» **EXERCISE DETAILS**:
In the listing below, find each line that holds "destruct" and list it.

» **DATA PROVIDED**:
(* ===== verification/Server.v ===== *)
(** The server as a whole (src/index.js lines 18-62): the dispatcher that
    routes a request by its path, the states the tables reach when requests
    are handled one after another, and the interleavings of requests
    handled concurrently.  Within one request the callbacks run in order;
    between requests Node interleaves them at every store operation, which
    [step_prog] and [run_sched] make explicit. *)

From stdpp Require Import relations.
From S2P Require Import Prelude JsValue Sql Store Pg Normalize Update Case.
Import JsValue Sql Store Pg Normalize Update Case.

Module Server.

(** A request as the ['end'] handler sees it: the pathname and query of
    [url.parse(req.url, true)] and the outcome of [JSON.parse] on the
    body. *)
Record request := mk_request {
  pathname : string;
  query : jsval;
  body : option jsval
}.

(** The [switch (parsedUrl['pathname'])] of lines 36-53. *)
Definition handle (req : request) : prog :=
  if String.eqb (pathname req) "/sobjects/Update" then sUpdate (query req) (body req)
  else if String.eqb (pathname req) "/sobjects/Case" then sCase (query req) (body req)
  else PSettle (Rejected 400 (status_obj "error" "Unsupported request")) PReturn.

(** ** Requests one after another *)

(** Handling one request, whatever store operations fail. *)
Inductive step : db → db → Prop :=
| step_request fs d req : step d (r_db (run fs d (handle req))).

Definition empty_db : db := mk_db [] [] 0.

Definition reachable (d : db) : Prop := rtc step empty_db d.

(** ** Requests interleaved *)

(** One atomic step of a callback program: the next callback runs until it
    issues a store operation or returns. *)
Definition step_prog (fs : list fault) (d : db) (p : prog)
    : option (list fault * db * event * prog) :=
  match p with
  | PReturn => None
  | PSettle o k => Some (fs, d, EvSettle o, k)
  | PConnect k =>
      match next_fault fs with
      | (Some m, fs') => Some (fs', d, EvConnect false, k (ConnError m))
      | (None, fs') => Some (fs', d, EvConnect true, k Connected)
      end
  | PQuery q k =>
      match next_fault fs with
      | (Some m, fs') => Some (fs', d, EvQuery q false, k (QueryError m))
      | (None, fs') => let '(d', rows) := exec q d in Some (fs', d', EvQuery q true, k (QueryOk rows))
      end
  | PRelease k => Some (fs, d, EvRelease, k)
  | PThrow err => Some (fs, d, EvThrow err, PReturn)
  end.

(** Several requests in flight: the scheduler picks, at each step, which
    request's next callback runs.  The result is the final tables and, for
    each request, its trace. *)
Fixpoint run_sched (sched : list nat) (fs : list fault) (d : db)
    (ths : list (prog * list event)) : db * list (prog * list event) :=
  match sched with
  | [] => (d, ths)
  | i :: sched' =>
      match ths !! i with
      | Some (p, tr) =>
          match step_prog fs d p with
          | Some (fs', d', ev, p') => run_sched sched' fs' d' (<[i := (p', tr ++ [ev])]> ths)
          | None => run_sched sched' fs d ths
          end
      | None => run_sched sched' fs d ths
      end
  end.

(** ** Lemmas on the invariant *)

(** Every request, whatever store operations fail, keeps the invariant. *)
Lemma handle_inv fs d req : server_inv d → server_inv (r_db (run fs d (handle req))).
Proof.
  intros Hinv. unfold handle, sUpdate, sCase.
  repeat case_match; [apply promise_inv..|]; done.
Qed.

(** Every request is [safe]. *)
Lemma handle_safe req : safe [] (handle req).
Proof.
  unfold handle, sUpdate, sCase. repeat case_match; [apply promise_safe..|].
  simpl. split; [|done]. right. split; [by left|by eexists].
Qed.

Lemma empty_db_inv : server_inv empty_db.
Proof. split; [constructor|intros c Hc; set_solver]. Qed.

(** C5: in every state the server reaches by handling requests one after
    another, from empty tables and whatever store operations fail, there
    is at most one fridge row per device id and every case references an
    existing device row (spec section 3). *)
Theorem reachable_inv d : reachable d → unique_ids d ∧ cases_ref d.
Proof.
  unfold reachable. intros Hreach. cut (server_inv d); [done|].
  revert d Hreach. apply rtc_ind_r; [apply empty_db_inv|].
  intros d1 d2 _ Hstep IH. invc Hstep. by apply handle_inv.
Qed.

Definition case_request : request :=
  mk_request "/sobjects/Case" (JObject []) (Some scenario_case).

Lemma reachable_inv_witness :
  unique_ids (r_db (run [] empty_db (handle case_request))) ∧
  cases_ref (r_db (run [] empty_db (handle case_request))).
Proof. apply reachable_inv. apply rtc_once. constructor. Defined.

(** ** The dispatcher *)

(** C23: the body takes precedence: a request whose body parses to a
    non-null value is handled the same whatever its URL query holds (the
    query is not merged in), on every path. *)
Theorem handle_body_precedence path q1 q2 v fs d :
  v ≠ JNull →
  run fs d (handle (mk_request path q1 (Some v))) = run fs d (handle (mk_request path q2 (Some v))).
Proof.
  intros Hv. unfold handle, sUpdate, sCase. simpl.
  by rewrite !(promise_body _ v) by done.
Qed.

Lemma handle_body_precedence_witness :
  run [] empty_db (handle (mk_request "/sobjects/Case" (JObject [("Subject", JString "Q")])
                             (Some scenario_case))) =
  run [] empty_db (handle (mk_request "/sobjects/Case" (JObject []) (Some scenario_case))).
Proof. apply handle_body_precedence. discriminate. Defined.

(** C24: any other path is answered 400 "Unsupported request" without
    touching the store. *)
Theorem handle_unsupported req fs d :
  pathname req ≠ "/sobjects/Update" → pathname req ≠ "/sobjects/Case" →
  run fs d (handle req) =
    mk_result fs d [EvSettle (Rejected 400 (status_obj "error" "Unsupported request"))].
Proof.
  intros H1 H2. unfold handle.
  by rewrite (proj2 (String.eqb_neq _ _) H1), (proj2 (String.eqb_neq _ _) H2).
Qed.

Lemma handle_unsupported_witness :
  run [] empty_db (handle (mk_request "/sobjects/Account" (JObject []) None)) =
    mk_result [] empty_db [EvSettle (Rejected 400 (status_obj "error" "Unsupported request"))].
Proof. apply handle_unsupported; discriminate. Defined.

(** What the handler of [path] needs of the value it is handed to settle
    with a code: the values its templates splice in convert to text, and
    for a case, [Related_Fridge__r] is not [null]. *)
Definition answerable (path : string) (v : jsval) : bool :=
  if String.eqb path "/sobjects/Update" then update_prints v
  else if String.eqb path "/sobjects/Case" then
    case_prints v && negb (is_null (get v "Related_Fridge__r"))
  else true.

(** C25: every request is answered, whatever the store failures, when the
    value [promise] hands its handler is [answerable]: the Promise settles
    with a code, so the dispatcher writes exactly one response.  The
    exceptions are the ones [Update.sUpdate_unprintable_id],
    [Case.sCase_unprintable_text] and [Case.sCase_null_related] exhibit.
    ([url.parse] and [JSON.parse] never yield [undefined].) *)
Theorem handle_responds req fs d :
  query req ≠ JUndefined → body req ≠ Some JUndefined →
  answerable (pathname req) (submitted (query req) (body req)) = true →
  is_Some (response (run fs d (handle req))).
Proof.
  intros Hq Hb. unfold handle, sUpdate, sCase, answerable. rewrite !promise_submitted.
  assert (submitted (query req) (body req) ≠ JUndefined) as Hu.
  { unfold submitted. destruct (body req) as [[]|]; simpl; done. }
  destruct (is_null (submitted _ _)) eqn:Hn; [by repeat case_match; eexists|].
  assert (submitted (query req) (body req) ≠ JNull) as Hn' by (by intros Hs; rewrite Hs in Hn).
  destruct (String.eqb _ "/sobjects/Update"); [by apply sUpdate_proceed_responds|].
  destruct (String.eqb _ "/sobjects/Case"); [|by eexists].
  intros [Hpr Hr]%andb_prop. apply sCase_proceed_responds; try done.
  intros Hr'. by rewrite Hr' in Hr.
Qed.

Lemma handle_responds_witness :
  is_Some (response (run [None; Some "timeout"] empty_db (handle case_request))).
Proof. apply handle_responds; [discriminate|discriminate|reflexivity]. Defined.

(** C34: a request emits at most six events, costs the pool at most one
    connection and the store at most three statements, and calls [done()]
    at most once, whatever its input and whatever fails.  The dispatcher
    gets this from the [Proceed] contract its two handlers fulfil. *)
Theorem handle_resource_bounds req fs d :
  let tr := r_trace (run fs d (handle req)) in
  length tr ≤ 6 ∧ length (queries tr) ≤ 3 ∧ count is_connect tr ≤ 1 ∧ count is_release tr ≤ 1.
Proof.
  unfold handle, sUpdate, sCase. repeat case_match; [apply promise_cost..|].
  unfold count. simpl. lia.
Qed.

(** ** Concurrency *)

(** C7: the existence check and the INSERT of [sUpdate] are two store
    operations, and nothing orders two requests between them.  Two valid
    submissions for the same device id, when no row has that id, whose
    callbacks interleave (both SELECTs answered before either INSERT), leave
    two rows with that id: uniqueness is lost (spec sections 5 and 9). *)
Theorem concurrent_inserts_duplicate q1 q2 dev1 dev2 id d :
  prop q1 "deviceId__c" = Some dev1 → is_undefined dev1 = false → sUpdate_changes q1 ≠ [] →
  prop q2 "deviceId__c" = Some dev2 → is_undefined dev2 = false → sUpdate_changes q2 ≠ [] →
  to_js_string dev1 = Some id → to_js_string dev2 = Some id →
  columns_print q1 = true → columns_print q2 = true → select_rows id d = [] →
  let d' := (run_sched [0; 1; 0; 1; 0; 1; 0; 1; 0; 1] [] d
               [(sUpdate_proceed q1, []); (sUpdate_proceed q2, [])]).1 in
  length (select_rows id d') = 2 ∧ ¬ unique_ids d'.
Proof.
  intros Hq1 Hd1 Hc1 Hq2 Hd2 Hc2 Hid1 Hid2 Hp1 Hp2 Hsel. unfold sUpdate_proceed.
  destruct (sUpdate_insert_Some q1 id Hp1) as [ins1 Hins1].
  destruct (sUpdate_insert_Some q2 id Hp2) as [ins2 Hins2].
  rewrite Hq1, Hq2, Hd1, Hd2, Hid1, Hid2, Hins1, Hins2.
  apply sUpdate_insert_inv in Hins1 as (dr1 & tp1 & hm1 & t1 & -> & _).
  apply sUpdate_insert_inv in Hins2 as (dr2 & tp2 & hm2 & t2 & -> & _).
  rewrite !bool_decide_true
    by (destruct (sUpdate_changes q1), (sUpdate_changes q2); simpl in *; [done..|lia]).
  simpl. rewrite length_map, Hsel. simpl.
  unfold select_rows, unique_ids, device_ids. simpl. rewrite !filter_app.
  fold (select_rows id d). rewrite Hsel. simpl.
  rewrite !filter_cons_True, !filter_nil by done. split; [done|].
  rewrite !map_app. simpl. intros Hnd.
  apply NoDup_app in Hnd as (_ & Hdisj & _).
  apply (Hdisj id); set_solver.
Qed.

Lemma concurrent_inserts_duplicate_witness :
  let up (n : Z) := sUpdate_proceed (JObject [("deviceId__c", JString "D1");
                                              ("temperature__c", JNumber n)]) in
  let d' := (run_sched [0; 1; 0; 1; 0; 1; 0; 1; 0; 1] [] empty_db
               [(up 1%Z, []); (up 2%Z, [])]).1 in
  length (select_rows "D1" d') = 2 ∧ ¬ unique_ids d'.
Proof.
  intros up. apply (concurrent_inserts_duplicate _ _ (JString "D1") (JString "D1") "D1");
    vm_compute; done.
Defined.

End Server.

» **TASK SOLUTION**:
  { unfold submitted. destruct (body req) as [[]|]; simpl; done. }
  destruct (is_null (submitted _ _)) eqn:Hn; [by repeat case_match; eexists|].
  destruct (String.eqb _ "/sobjects/Update"); [by apply sUpdate_proceed_responds|].
  destruct (String.eqb _ "/sobjects/Case"); [|by eexists].
  destruct (sUpdate_insert_Some q1 id Hp1) as [ins1 Hins1].
  destruct (sUpdate_insert_Some q2 id Hp2) as [ins2 Hins2].
    by (destruct (sUpdate_changes q1), (sUpdate_changes q2); simpl in *; [done..|lia]).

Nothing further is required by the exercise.